Fibrinogen interaction with human platelets: effect of other coagulation factors, prostaglandins and platelet inhibitors.

Fibrinogen (fg) binding to platelets is a critical step in the formation of the hemostatic plug. The interaction requires platelet stimulation and the induction of receptor sites on the platelet membrane. In this paper we report on the effect of other clotting factors on 125I-labeled fg binding to gel filtered human platelets. The action of exogenously added or endogenously synthesized prostaglandins and the effect of antiplatelet drugs were also investigated. Prothrombin and active factor X enhance ADP-induced platelet-fg binding whereas active factor VIII and active factor IX, separately or combined, are without effect. Human prothrombin complex (PC) factor concentrates (II-VII-IX-X) cause significant enhancement of platelets-fg binding; this effect is most likely due to activated factors and/or traces of thrombin present in the preparation. In the concentration used, these clotting factors and the PC factor concentrates failed to aggregate platelets in platelet rich plasma.

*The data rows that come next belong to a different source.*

(* ===== verification/QuicklistSplit.v ===== *)
(** * Splitting a node of a quicklist

    [_quicklistSplitNode] leaves one part of the listpack of a node in it and
    moves the other into a new node, which is not yet linked. *)

From stdpp Require Import gmap.
From S2P Require Import Prelude.
From S2P Require Import NumConv.
From S2P Require Import ListpackEnc.
From S2P Require Import Listpack.
From S2P Require Import ListpackOps.
From S2P Require Import ListpackEdit.
From S2P Require Import Quicklist.
From S2P Require Import QuicklistSpec.
From S2P Require Import QuicklistComp.
From S2P Require Import QuicklistNode.
From S2P Require Import QuicklistPush.
From S2P Require Import QuicklistDel.
From S2P Require Import QuicklistSeek.
From S2P Require Import QuicklistRange.
Import NumConv LpEnc Lp LpOps LpEdit Quicklist QlSpec QlComp QlNode QlPush QlDel QlSeek QlRange.

Module QlSplit.

Section Split.
Context `{Allocator} `{LzfMemory} (F C packed_threshold : Z) (HC : 0 <= C) (HF : -5 <= F <= FILL_MAX).

Abbreviation conc := (conc F C).
Abbreviation tidy := (tidy C).
Abbreviation good := (good C).

#[local] Set Default Proof Using "Type*".

(** A node whose fields describe its listpack. *)
Lemma described_holds d lp es :
  encoding d = RAW -> container d = PACKED -> dont_compress d = false -> entry d = Buf lp -> sz d = pos es + 1 -> count d = Zlen es -> repr lp es -> 0 < Zlen es < 2 ^ 16 ->
  node_holds d (elem_string <$> es).
Proof.
  intros He Hc Hdn Hb Hs Hcnt Hlp Hl. destruct (exact_split _ _ Hlp) as (raw & slack & -> & Hex & Hby). exists {| v_raw := raw; v_count := Zlen es; v_container := PACKED; v_dont := false |}.
  destruct Hex as [Hr Hlen]. pose proof Hr as (_ & Hlt & _). split.
  - split; try done; cbn [v_raw]; [congruence| |lia]. unfold stored. rewrite He, Hb. by exists slack.
  - split; cbn; [by rewrite length_fmap|by rewrite length_fmap|done|]. by exists es.
Qed.

Lemma buffer_other L D n bs a nd b : ok L D -> D !! a = Some (alone nd) -> entry nd = Buf b -> buffer a (conc L D n bs) = Some (b, conc L D n bs).
Proof. intros Hok Ha Hb. unfold buffer. mstep (get_other F C L D n bs a _ Hok Ha). cbn [alone data]. by rewrite Hb. Qed.

(** ** Trimming a listpack *)

(** The part that [lpDeleteRange] leaves: an extent of -1 is the rest of the
    listpack. *)
Definition kept (start extent : Z) {A} (es : list A) : list A :=
  if extent =? -1 then take (Z.to_nat start) es else take (Z.to_nat start) es ++ drop (Z.to_nat (start + extent)) es.

Lemma kept_fmap {A B} start extent (f : A -> B) es : f <$> kept start extent es = kept start extent (f <$> es).
Proof. unfold kept. destruct (extent =? -1); by rewrite ?fmap_app, ?fmap_take, ?fmap_drop. Qed.

Lemma trim_listpack lp es start extent : repr lp es -> 0 <= start < Zlen es -> extent = -1 \/ 0 < extent < 2 ^ 16 ->
  exists lp', lpDeleteRange lp start (u64 extent) = Some lp' /\ repr lp' (kept start extent es).
Proof.
  intros Hlp Hst Hex. assert (Hu : 0 < u64 extent) by (destruct Hex as [->|Hex]; [done|rewrite uwrap_small; lia]). pose proof (length_bound _ _ Hlp).
  destruct (lpDeleteRange_spec lp es start (u64 extent) Hlp) as (lp' & Hd & Hr); [lia|lia|]. exists lp'. split; [done|].
  replace (kept start extent es) with (delete_range (abs_index es start) (u64 extent) es); [done|]. unfold delete_range, abs_index, kept.
  rewrite (proj2 (Z.ltb_ge start 0)), (proj2 (Z.ltb_ge start 0)), (proj2 (Z.eqb_neq _ 0)), (proj2 (Z.leb_gt _ start)) by lia. cbn [orb]. destruct Hex as [->|Hex].
  - change (u64 (-1)) with (2 ^ 64 - 1). cbn [Z.eqb]. rewrite drop_ge, app_nil_r by lia. done.
  - rewrite (proj2 (Z.eqb_neq extent _)), uwrap_small by lia. done.
Qed.

Definition trimmed (lp : list Z) (es : list elem) (d : nodeData) : nodeData := with_sz (pos es + 1) (with_count (u16 (Zlen es)) (with_entry (Buf lp) d)).

Lemma trim_linked L1 a d L2 D n bs lp es start extent :
  ok (L1 ++ (a, d) :: L2) D -> entry d = Buf lp -> repr lp es -> 0 <= start < Zlen es -> extent = -1 \/ 0 < extent < 2 ^ 16 ->
  exists lp', repr lp' (kept start extent es) /\ ok (L1 ++ (a, trimmed lp' (kept start extent es) d) :: L2) D /\
    trim_node a start extent (conc (L1 ++ (a, d) :: L2) D n bs) = Some (tt, conc (L1 ++ (a, trimmed lp' (kept start extent es) d) :: L2) D n bs).
Proof.
  intros Hok Hb Hlp Hst Hex. destruct (trim_listpack lp es start extent Hlp Hst Hex) as (lp1 & Hd & Hlp1). destruct (lpLength_spec _ _ Hlp1) as (lp' & Hlen & Hlp' & _).
  exists lp'. split; [done|]. split; [by eapply ok_mid|]. unfold trim_node. mstep (buffer_linked F C _ _ _ _ _ n bs lp Hok Hb). rewrite Hd. dstep. rewrite Hlen. dstep.
  mstep (update_linked F C L1 a d L2 D n bs (with_entry (Buf lp')) Hok). pose proof (ok_mid _ a _ (with_entry (Buf lp') d) _ _ Hok) as Hok1.
  mstep (update_linked F C L1 a _ L2 D n bs (with_count (u16 (Zlen (kept start extent es)))) Hok1).
  pose proof (ok_mid _ a _ (with_count (u16 (Zlen (kept start extent es))) (with_entry (Buf lp') d)) _ _ Hok) as Hok2. by rewrite (updateSz_linked F C HC L1 a _ L2 D n bs lp' _ Hok2 eq_refl Hlp').
Qed.

Lemma trim_other L D n bs a nd lp es start extent :
  ok L D -> D !! a = Some (alone nd) -> entry nd = Buf lp -> repr lp es -> 0 <= start < Zlen es -> extent = -1 \/ 0 < extent < 2 ^ 16 ->
  exists lp', repr lp' (kept start extent es) /\ ok L (<[a := alone (trimmed lp' (kept start extent es) nd)]> D) /\
    trim_node a start extent (conc L D n bs) = Some (tt, conc L (<[a := alone (trimmed lp' (kept start extent es) nd)]> D) n bs).
Proof.
  intros Hok Ha Hb Hlp Hst Hex. destruct (trim_listpack lp es start extent Hlp Hst Hex) as (lp1 & Hd & Hlp1). destruct (lpLength_spec _ _ Hlp1) as (lp' & Hlen & Hlp' & _).
  exists lp'. split; [done|]. unfold trim_node. mstep (buffer_other L D n bs a nd lp Hok Ha Hb). rewrite Hd. dstep. rewrite Hlen. dstep.
  destruct (update_other F C L D n bs a _ (with_entry (Buf lp')) Hok Ha) as [H1 Hok1]. mstep H1.
  destruct (update_other F C L _ n bs a _ (with_count (u16 (Zlen (kept start extent es)))) Hok1 (lookup_insert_eq _ _ _)) as [H2 Hok2]. mstep H2. cbn [alone prev next data] in *. fold (alone (with_count (u16 (Zlen (kept start extent es))) (with_entry (Buf lp') nd))) in *.
  destruct (updateSz_other F C HC L _ n bs a _ lp' _ Hok2 (lookup_insert_eq _ _ _) eq_refl Hlp') as [H3 Hok3]. rewrite H3, !insert_insert_eq in *. done.
Qed.

(** ** Both parts *)

(** The strings that stay and those that move. *)
Definition stay (after : bool) (k : Z) (ss : list sds) : list sds := if after then take (Z.to_nat (k + 1)) ss else drop (Z.to_nat k) ss.
Definition move (after : bool) (k : Z) (ss : list sds) : list sds := if after then drop (Z.to_nat (k + 1)) ss else take (Z.to_nat k) ss.

Lemma trimmed_describes d lp es :
  encoding d = RAW -> container d = PACKED -> repr lp es -> 0 < Zlen es < 2 ^ 16 -> node_holds (loose (trimmed lp es d)) (elem_string <$> es).
Proof. intros He Hc Hlp Hl. apply (described_holds (loose (trimmed lp es d)) lp es); try done. cbn. rewrite uwrap_small; [done|lia]. Qed.

Lemma split_spec L1 a d L2 ss n bs off (after : bool) :
  ok (L1 ++ (a, d) :: L2) ∅ -> node_holds (loose d) ss -> encoding d = RAW -> container d = PACKED -> - Zlen ss <= off < Zlen ss ->
  let k := node_index ss off in (if after then k + 1 < Zlen ss else 0 < k) ->
  exists b d' nb, _quicklistSplitNode a off after (conc (L1 ++ (a, d) :: L2) ∅ n bs) = Some (b, conc (L1 ++ (a, d') :: L2) (<[b := alone nb]> ∅) n bs) /\
    ok (L1 ++ (a, d') :: L2) (<[b := alone nb]> ∅) /\
    (node_holds (loose d') (stay after k ss) /\ encoding d' = RAW /\ recompress d' = recompress d /\ container d' = PACKED /\ dont_compress d' = dont_compress d) /\
    (node_holds nb (move after k ss) /\ encoding nb = RAW /\ recompress nb = false /\ container nb = PACKED).
Proof.
  intros Hok Hd He Hc Hoff k Hk. destruct (node_count (loose d) ss Hd) as [Hcnt Hbd]. change (count (loose d)) with (count d) in Hcnt. unfold _quicklistSplitNode. mstep (get_linked F C _ _ _ _ _ n bs Hok). cbn [data].
  destruct (create_spec F C _ ∅ n bs Hok) as (b & Hcr & Hb1 & Hb2 & Hok1). mstep Hcr.
  destruct Hd as (v & Hv & Hh). pose proof (hd_strings _ _ Hh) as Hst. rewrite <- (vw_container _ _ Hv) in Hst. change (container (loose d)) with (container d) in Hst. rewrite Hc in Hst. destruct Hst as (es & Hex & ->). destruct (viewed_raw _ _ Hv He) as [slack Hb]. pose proof (vw_sz _ _ Hv) as Hsz. change (sz (loose d)) with (sz d) in Hsz. change (entry (loose d)) with (entry d) in Hb.
  mstep (buffer_linked F C _ _ _ _ _ n bs _ Hok1 Hb). rewrite Hsz, (at_rd (v_raw v ++ slack) 0 (v_raw v)) by (done || by exists [], slack). dstep.
  destruct (update_other F C _ _ n bs b _ (with_entry (Buf (v_raw v))) Hok1 (lookup_insert_eq _ _ _)) as [H1 Hok2]. mstep H1. rewrite insert_insert_eq in *. cbn [alone prev next data] in *.
  fold (alone (with_entry (Buf (v_raw v)) fresh_data)) in *. rewrite Hcnt. fold (node_index (elem_string <$> es) off). fold k. rewrite length_fmap in *.
  assert (Hk0 : 0 <= k < Zlen es) by (unfold k, node_index; rewrite length_fmap; destruct (Z.ltb_spec off 0); lia).
  set (os := if after then k + 1 else 0). set (oe := if after then -1 else k). set (ns := if after then 0 else k). set (ne := if after then k + 1 else -1).
  destruct (trim_linked L1 a d L2 (<[b := alone (with_entry (Buf (v_raw v)) fresh_data)]> ∅) n bs (v_raw v ++ slack) es os oe) as (lp1 & Hlp1 & Hok3 & Hr1);
    [done|done|by apply exact_slack|unfold os; destruct after; lia|unfold oe; destruct after; lia|]. mstep Hr1.
  destruct (trim_other _ _ n bs b _ (v_raw v) es ns ne Hok3 (lookup_insert_eq _ _ _) eq_refl (proj1 Hex)) as (lp2 & Hlp2 & Hok4 & Hr2); [unfold ns; destruct after; lia|unfold ne; destruct after; lia|].
  mstep Hr2. rewrite insert_insert_eq in *. eexists b, _, _. split; [done|]. split; [done|].
  assert (Hstay : stay after k (elem_string <$> es) = elem_string <$> kept os oe es).
  { unfold stay, kept, os, oe. destruct after; [by rewrite Z.eqb_refl, fmap_take|]. rewrite (proj2 (Z.eqb_neq k _)) by lia. change (Z.to_nat 0) with 0%nat. rewrite Z.add_0_l. rewrite take_0, app_nil_l. by rewrite fmap_drop. }
  assert (Hmove : move after k (elem_string <$> es) = elem_string <$> kept ns ne es).
  { unfold move, kept, ns, ne. destruct after; [|by rewrite Z.eqb_refl, fmap_take]. rewrite (proj2 (Z.eqb_neq (k + 1) _)) by lia. change (Z.to_nat 0) with 0%nat. rewrite Z.add_0_l. rewrite take_0, app_nil_l. by rewrite fmap_drop. }
  assert (Hlens : 0 < Zlen (kept os oe es) < 2 ^ 16 /\ 0 < Zlen (kept ns ne es) < 2 ^ 16).
  { rewrite <- (length_fmap elem_string (kept os oe es)), <- (length_fmap elem_string (kept ns ne es)), <- Hstay, <- Hmove. unfold stay, move.
    destruct after; rewrite !length_take, !length_drop, !length_fmap; lia. }
  destruct Hlens as [? ?]. rewrite Hstay, Hmove. split; (split; [by apply trimmed_describes|done]).
Qed.

End Split.
End QlSplit.
(* ===== verification/QuicklistRun.v ===== *)
(** * A quicklist is a list of strings

    The operations of a quicklist against those of a list of strings, for
    every sequence of operations. *)

From stdpp Require Import gmap.
From S2P Require Import Prelude.
From S2P Require Import NumConv.
From S2P Require Import ListpackEnc.
From S2P Require Import Listpack.
From S2P Require Import ListpackOps.
From S2P Require Import ListpackEdit.
From S2P Require Import Quicklist.
From S2P Require Import QuicklistSpec.
From S2P Require Import QuicklistComp.
From S2P Require Import QuicklistNode.
From S2P Require Import QuicklistPush.
From S2P Require Import QuicklistDel.
From S2P Require Import QuicklistSeek.
From S2P Require Import QuicklistRange.
From S2P Require Import QuicklistIter.
From S2P Require Import QuicklistMerge.
From S2P Require Import QuicklistInsert.
From S2P Require Import QuicklistReplace.
Import NumConv LpEnc Lp LpOps LpEdit Quicklist QlSpec QlComp QlNode QlPush QlDel QlSeek QlRange QlIter QlMerge QlInsert QlReplace.

Module QlRun.

(** ** Operations *)

Inductive op :=
  | Push (w : where_end) (s : sds)
  | Pop (w : where_end)
  | Insert (after : bool) (idx : Z) (s : sds)
  | Replace (idx : Z) (s : sds)
  | DelRange (start cnt : Z)
  | Index (idx : Z).

Inductive answer (A : Type) := Done | Told (b : bool) | Got (v : option A).
Arguments Done {A}.
Arguments Told {A} _.
Arguments Got {A} _.

(** What the callers of the quicklist do. *)
Definition exec `{Allocator} `{LzfMemory} (packed_threshold : Z) (o : op) : M (answer (sds + Z)) :=
  match o with
  | Push w s => quicklistPush packed_threshold s w ;; mret Done
  | Pop w => v ← quicklistPop w; mret (Got v)
  | Insert after idx s =>
      r ← quicklistGetIteratorEntryAtIdx idx;
      match r with
      | None => mret (Told false)
      | Some (it, e) =>
          it ← (if after then quicklistInsertAfter packed_threshold it e s else quicklistInsertBefore packed_threshold it e s);
          quicklistReleaseIterator (Some it) ;; mret (Told true)
      end
  | Replace idx s => b ← quicklistReplaceAtIndex packed_threshold idx s; mret (Told b)
  | DelRange start cnt => b ← quicklistDelRange start cnt; mret (Told b)
  | Index idx =>
      r ← quicklistGetIteratorEntryAtIdx idx;
      match r with
      | None => mret (Got None)
      | Some (it, e) => quicklistReleaseIterator (Some it) ;; mret (Got (e_value e))
      end
  end.

Fixpoint run `{Allocator} `{LzfMemory} (packed_threshold : Z) (ops : list op) : M (list (answer (sds + Z))) :=
  match ops with
  | [] => mret []
  | o :: ops => a ← exec packed_threshold o; l ← run packed_threshold ops; mret (a :: l)
  end.

(** The same operations on a list; an index counts from the tail when it is
    negative. *)
Definition step (o : op) (xs : list sds) : answer sds * list sds :=
  let n := Zlen xs in
  let found idx := bool_decide (0 <= list_index n idx < n) in
  let at_ idx := Z.to_nat (list_index n idx) in
  match o with
  | Push QUICKLIST_HEAD s => (Done, s :: xs)
  | Push QUICKLIST_TAIL s => (Done, xs ++ [s])
  | Pop w => match pop_list w xs with None => (Got None, xs) | Some (x, ys) => (Got (Some x), ys) end
  | Insert after idx s => if found idx then (Told true, put (slot after (at_ idx)) s xs) else (Told false, xs)
  | Replace idx s => if found idx then (Told true, <[at_ idx := s]> xs) else (Told false, xs)
  | DelRange start cnt =>
      if (0 <? cnt) && found start then (Told true, cut (list_index n start) (Z.min cnt (n - list_index n start)) xs) else (Told false, xs)
  | Index idx => (Got (if found idx then xs !! at_ idx else None), xs)
  end.

Fixpoint steps (ops : list op) (xs : list sds) : list (answer sds) * list sds :=
  match ops with
  | [] => ([], xs)
  | o :: ops => let '(a, xs) := step o xs in let '(l, xs) := steps ops xs in (a :: l, xs)
  end.

Definition index_ok (idx : Z) : Prop := LLONG_MIN < idx <= LLONG_MAX.

(** The strings are bytes, the indices are not the smallest [long long], and
    the list stays below 2 GB. *)
Definition allowed (o : op) (xs : list sds) : Prop :=
  match o with
  | Push _ s => bytes_ok s /\ bytes (s :: xs) < MAX_BYTES
  | Pop _ => True
  | Insert _ idx s | Replace idx s => index_ok idx /\ bytes_ok s /\ bytes (s :: xs) < MAX_BYTES
  | DelRange start cnt => index_ok start /\ LLONG_MIN <= cnt <= LLONG_MAX
  | Index idx => index_ok idx
  end.

Fixpoint all_allowed (ops : list op) (xs : list sds) : Prop :=
  match ops with [] => True | o :: ops => allowed o xs /\ all_allowed ops (step o xs).2 end.

(** The answers agree; a value may be an integer, which is written out. *)
Definition same_answer (a : answer (sds + Z)) (b : answer sds) : Prop :=
  match a, b with
  | Done, Done => True
  | Told x, Told y => x = y
  | Got None, Got None => True
  | Got (Some v), Got (Some s) => reads v s
  | _, _ => False
  end.

Section Run.
Context `{Allocator} `{LzfMemory} (F C packed_threshold : Z) (HC : 0 <= C) (HF : -5 <= F <= FILL_MAX).

Abbreviation conc := (conc F C).
Abbreviation good := (good C).
Abbreviation stands := (stands C).

#[local] Set Default Proof Using "Type*".

(** The state stands for the strings [xs]. *)
Definition reps (st : state) (xs : list sds) : Prop :=
  exists L bs, st = conc L ∅ (Zlen xs) bs /\ stands L xs /\ bytes xs < MAX_BYTES.

Lemma reps_short st xs : reps st xs -> Zlen xs < 2 ^ 62.
Proof. intros (L & bs & _ & _ & Hb). pose proof (bytes_length xs). lia. Qed.

(** ** Each operation *)

Definition refines_at (o : op) (st : state) (xs : list sds) : Prop :=
  exists a st', exec packed_threshold o st = Some (a, st') /\ same_answer a (step o xs).1 /\ reps st' (step o xs).2.

(** The assertions of [quicklistPush]: neither end is compressed. *)
Lemma head_assert L SS n bs : ok L ∅ -> good None L SS ->
  (match first_of L None with Some h => hd ← get h; assert (negb (bool_decide (encoding (data hd) = LZF))) | None => mret tt end) (conc L ∅ n bs) = Some (tt, conc L ∅ n bs).
Proof.
  intros Hok Hg. destruct L as [|[h d] L]; [done|]. cbn [first_of]. mstep (get_linked F C [] h d L ∅ n bs Hok). cbn [data].
  destruct (end_raw C HC _ 0 (h, d) (gd_tidy _ _ _ _ Hg) eq_refl) as [He _]; [by left|]. cbn in He. by rewrite He.
Qed.

Lemma tail_assert L SS n bs : ok L ∅ -> good None L SS ->
  (match last_of None L with Some t => td ← get t; assert (negb (bool_decide (encoding (data td) = LZF))) | None => mret tt end) (conc L ∅ n bs) = Some (tt, conc L ∅ n bs).
Proof.
  intros Hok Hg. destruct L as [|[t d] L _] using rev_ind; [done|]. rewrite last_of_snoc. mstep (get_linked F C L t d [] ∅ n bs Hok). cbn [data].
  destruct (end_raw C HC _ (length L) (t, d) (gd_tidy _ _ _ _ Hg)) as [He _]; [by rewrite list_lookup_middle|right; rewrite length_app; cbn; lia|]. cbn in He. by rewrite He.
Qed.

Lemma push_refines w s st xs : reps st xs -> allowed (Push w s) xs -> refines_at (Push w s) st xs.
Proof.
  intros (L & bs & -> & (Hok & SS & Hg & <-) & Hb) [Hs Hsz]. unfold refines_at, exec, quicklistPush. rewrite ?bind_bind. dstep. cbn [conc ql qlof id head tail].
  mstep (head_assert L SS (Zlen (concat SS)) bs Hok Hg). mstep (tail_assert L SS (Zlen (concat SS)) bs Hok Hg). pose proof (bytes_length (concat SS)). cbn [bytes] in Hsz.
  assert (Hu : forall ys : list sds, Zlen ys = Zlen (concat SS) + 1 -> u64 (Zlen (concat SS) + 1) = Zlen ys) by (intros ys ->; apply uwrap_small; lia). destruct w.
  - destruct (pushHead_spec F C packed_threshold HC HF L SS (Zlen (concat SS)) bs s Hok Hg Hs) as (r & L' & SS' & Hrun & Hok' & Hg' & Hc); [done|]. mstep Hrun.
    exists Done. eexists. split; [done|]. split; [done|]. exists L', bs. cbn [step snd]. rewrite (Hu (s :: concat SS)) by (cbn [length]; lia). split; [done|].
    split; [split; [done|by exists SS']|done].
  - destruct (pushTail_spec F C packed_threshold HC HF L SS (Zlen (concat SS)) bs s Hok Hg Hs) as (r & L' & SS' & Hrun & Hok' & Hg' & Hc); [done|]. mstep Hrun.
    exists Done. eexists. split; [done|]. split; [done|]. exists L', bs. cbn [step snd]. rewrite (Hu (concat SS ++ [s])) by (rewrite length_app; cbn [length]; lia). split; [done|].
    split; [split; [done|by exists SS']|]. rewrite bytes_app. cbn [bytes]. lia.
Qed.

Lemma pop_bytes w xs x ys : pop_list w xs = Some (x, ys) -> bytes ys <= bytes xs.
Proof.
  destruct w; cbn [pop_list].
  - destruct xs; [done|]. intros [= -> ->]. cbn [bytes]. lia.
  - rewrite <- (rev_involutive xs) at 2. destruct (rev xs) as [|y r]; [done|]. intros [= -> <-]. cbn [rev]. rewrite bytes_app. cbn [bytes]. lia.
Qed.

Lemma pop_refines w st xs : reps st xs -> refines_at (Pop w) st xs.
Proof.
  intros (L & bs & -> & (Hok & SS & Hg & <-) & Hb). unfold refines_at. cbn [exec step]. pose proof (pop_spec F C HC HF w L SS bs Hok Hg Hb) as Hp.
  destruct (pop_list w (concat SS)) as [[x ys]|] eqn:Hpop.
  - destruct Hp as (v & L' & bs' & SS' & Hrun & Hok' & Hg' & Hc & Hv). mstep Hrun. eexists _, _. split; [done|]. split; [done|]. exists L', bs'. split; [done|].
    split; [split; [done|by exists SS']|]. apply pop_bytes in Hpop. cbn [snd]. lia.
  - mstep Hp. eexists _, _. split; [done|]. split; [done|]. exists L, bs. split; [done|]. split; [|done]. split; [done|by exists SS].
Qed.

Acetylsalicylic acid, carbenicillin and the calcium channel blocking agents verapamil and nifedipine showed variable degrees of inhibition of ADP-induced platelet-fg binding. Chlorpromazine and propranolol were without effect. Estrogen and progesterone had some enhancing effect on binding. These results suggest that, when the hemostatic mechanism is initiated, thromboxane A2 synthesis and activated prothrombin complex factors significantly enhance fg binding to platelets, a key step in hemostasis. Inhibitors of aggregation do not necessarily impede platelet fibrinogen interaction.